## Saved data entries
*** Begin section ***
Lemma single_plan_ok o p : affected = [o] -> single_plan o component = Some p -> plan_ok ts component affected p.
Proof.
  intros Ha. unfold single_plan. set (hr := String.eqb (o_execution_state o) "in_progress").
  rewrite single_changes_eq. destruct (existsb _ _) eqn:Ex; [done|]. simpl.
  set (changes := omap (single_change o) (py_sorted task_id component)).
  assert (forall c, c ∈ changes <-> exists t, t ∈ component /\ expected_kind (Some (o_objective_id o)) t <> "unchanged_context"
    /\ c = expected_change (Some (o_objective_id o)) t) as Hel.
  { intros c. unfold changes. rewrite list_elem_of_omap. split.
    - intros (t & Ht & (kind & Hk & [= <-])%bind_Some). rewrite elem_of_py_sorted in Ht.
      apply join_kind_expected in Hk as (-> & Hu & _). by exists t.
    - intros (t & Ht & Hu & ->). exists t. rewrite elem_of_py_sorted. split; [done|]. unfold single_change.
      destruct (join_kind _ t) as [kind|] eqn:Hk; [|by apply join_kind_None in Hk].
      by apply join_kind_expected in Hk as (-> & _ & _). }
  assert (forall t, t ∈ component -> expected_kind (Some (o_objective_id o)) t <> "move") as Hmove.
  { intros t Ht. unfold expected_kind. destruct (membership_objective_id t) as [id|] eqn:E; [|done].
    destruct (Hmem t id Ht E) as (o' & Ho' & <-). subst affected. apply list_elem_of_singleton in Ho' as ->.
    rewrite bool_decide_eq_true_2 by done. by case_bool_decide. }
  assert (sublist (map tc_task_id changes) (map task_id (py_sorted task_id component))) as Hids.
  { unfold changes. clear. induction (py_sorted task_id component) as [|t l IH]; simpl; [constructor|].
    unfold single_change at 1. destruct (join_kind _ t); simpl; by constructor. }
  assert ((if existsb (fun c => String.eqb (tc_change_kind c) "add") changes then "join"
    else if forallb (fun c => String.eqb (tc_change_kind c) "repin") changes then "repin" else "move")
    ∈ ["create"; "join"; "repin"; "consolidate"]) as Hkinds.
  { assert (existsb (fun c => String.eqb (tc_change_kind c) "add") changes = false ->
      forallb (fun c => String.eqb (tc_change_kind c) "repin") changes = true) as Hrep.
    { intros Hadd. apply forallb_forall. intros c Hc%list_elem_of_In. apply not_true_iff_false in Hadd.
      pose proof Hc as Hin. apply Hel in Hc as (t & Ht & Hu & ->). simpl. specialize (Hmove t Ht).
      unfold expected_kind in *. destruct (membership_objective_id t) as [id|] eqn:E.
      - case_bool_decide; [|done]. by case_bool_decide.
      - exfalso. apply Hadd, existsb_exists. eexists. split; [by apply list_elem_of_In|]. simpl.
        unfold expected_kind. by rewrite E. }
    apply list_elem_of_In. destruct (existsb _ changes); [simpl; auto|]. rewrite Hrep by done. simpl. auto. }
  destruct changes as [|c0 cs] eqn:Ec; [done|]. rewrite <-Ec in *. intros [= <-]. split; simpl.
  - intros c Hc. apply Hel in Hc as (t & Ht & _ & ->). exists t. split; [|done]. split; [by apply Hsub|by left].
  - eapply sublist_NoDup; [|exact Hids]. change (NoDup (task_id <$> py_sorted task_id component)).
    by rewrite py_sorted_perm.
  - congruence.
  - intros t Ht. destruct (decide (expected_kind (Some (o_objective_id o)) t = "unchanged_context")) as [->|Hu];
      [by right|]. left. apply Hel. by exists t.
  - split.
    + repeat case_match; done.
    + exists o. subst affected. split; [set_solver|]. split; [done|].
      intros o' ->%list_elem_of_singleton. apply leb_refl.
  - intros o' Ho' Hn. subst affected. apply list_elem_of_singleton in Ho' as ->. done.
  - destruct hr eqn:Ehr; [right|by left]. split; [done|]. exists o. split; [done|].
    split; [by apply String.eqb_eq|]. intros c Hc. apply Hel in Hc as (t & Ht & Hu & ->).
    assert (limited o hr t = false) as Hl.
    { apply not_true_iff_false. intros Hl. apply not_true_iff_false in Ex. apply Ex, existsb_exists. exists t.
      split; [apply list_elem_of_In; rewrite elem_of_py_sorted; done|rewrite Ehr in Hl; exact Hl]. }
    unfold limited in Hl. destruct (join_kind _ t) as [kind|] eqn:Hk; [|by apply join_kind_None in Hk].
    rewrite Ehr in Hl. unfold restructure_limit in Hl. simpl in Hl. bool_hyps. split.
    + simpl. unfold expected_kind in *. specialize (Hmove t Ht). unfold expected_kind in Hmove.
      apply list_elem_of_In. simpl. destruct (membership_objective_id t); [|by left].
      case_bool_decide; [|done]. case_bool_decide; [done|]. auto.
    + exists t. split; [done|]. split; [done|]. unfold inside. lia.
  - rewrite Ec in Hkinds. exact Hkinds.
  - intros c id ->%list_elem_of_singleton [= <-]. by right.
Qed.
*** End section ***
## Problem description
Your answer should consist of the lines from the line with "unfold expected_kind in *. destruct" to the line with "unfold inside. lia." above, repeated exactly, both ends included.

## Task answer
      unfold expected_kind in *. destruct (membership_objective_id t) as [id|] eqn:E.
      - case_bool_decide; [|done]. by case_bool_decide.
      - exfalso. apply Hadd, existsb_exists. eexists. split; [by apply list_elem_of_In|]. simpl.
        unfold expected_kind. by rewrite E. }
    apply list_elem_of_In. destruct (existsb _ changes); [simpl; auto|]. rewrite Hrep by done. simpl. auto. }
  destruct changes as [|c0 cs] eqn:Ec; [done|]. rewrite <-Ec in *. intros [= <-]. split; simpl.
  - intros c Hc. apply Hel in Hc as (t & Ht & _ & ->). exists t. split; [|done]. split; [by apply Hsub|by left].
  - eapply sublist_NoDup; [|exact Hids]. change (NoDup (task_id <$> py_sorted task_id component)).
    by rewrite py_sorted_perm.
  - congruence.
  - intros t Ht. destruct (decide (expected_kind (Some (o_objective_id o)) t = "unchanged_context")) as [->|Hu];
      [by right|]. left. apply Hel. by exists t.
  - split.
    + repeat case_match; done.
    + exists o. subst affected. split; [set_solver|]. split; [done|].
      intros o' ->%list_elem_of_singleton. apply leb_refl.
  - intros o' Ho' Hn. subst affected. apply list_elem_of_singleton in Ho' as ->. done.
  - destruct hr eqn:Ehr; [right|by left]. split; [done|]. exists o. split; [done|].
    split; [by apply String.eqb_eq|]. intros c Hc. apply Hel in Hc as (t & Ht & Hu & ->).
    assert (limited o hr t = false) as Hl.
    { apply not_true_iff_false. intros Hl. apply not_true_iff_false in Ex. apply Ex, existsb_exists. exists t.
      split; [apply list_elem_of_In; rewrite elem_of_py_sorted; done|rewrite Ehr in Hl; exact Hl]. }
    unfold limited in Hl. destruct (join_kind _ t) as [kind|] eqn:Hk; [|by apply join_kind_None in Hk].
    rewrite Ehr in Hl. unfold restructure_limit in Hl. simpl in Hl. bool_hyps. split.
    + simpl. unfold expected_kind in *. specialize (Hmove t Ht). unfold expected_kind in Hmove.
      apply list_elem_of_In. simpl. destruct (membership_objective_id t); [|by left].
      case_bool_decide; [|done]. case_bool_decide; [done|]. auto.
    + exists t. split; [done|]. split; [done|]. unfold inside. lia.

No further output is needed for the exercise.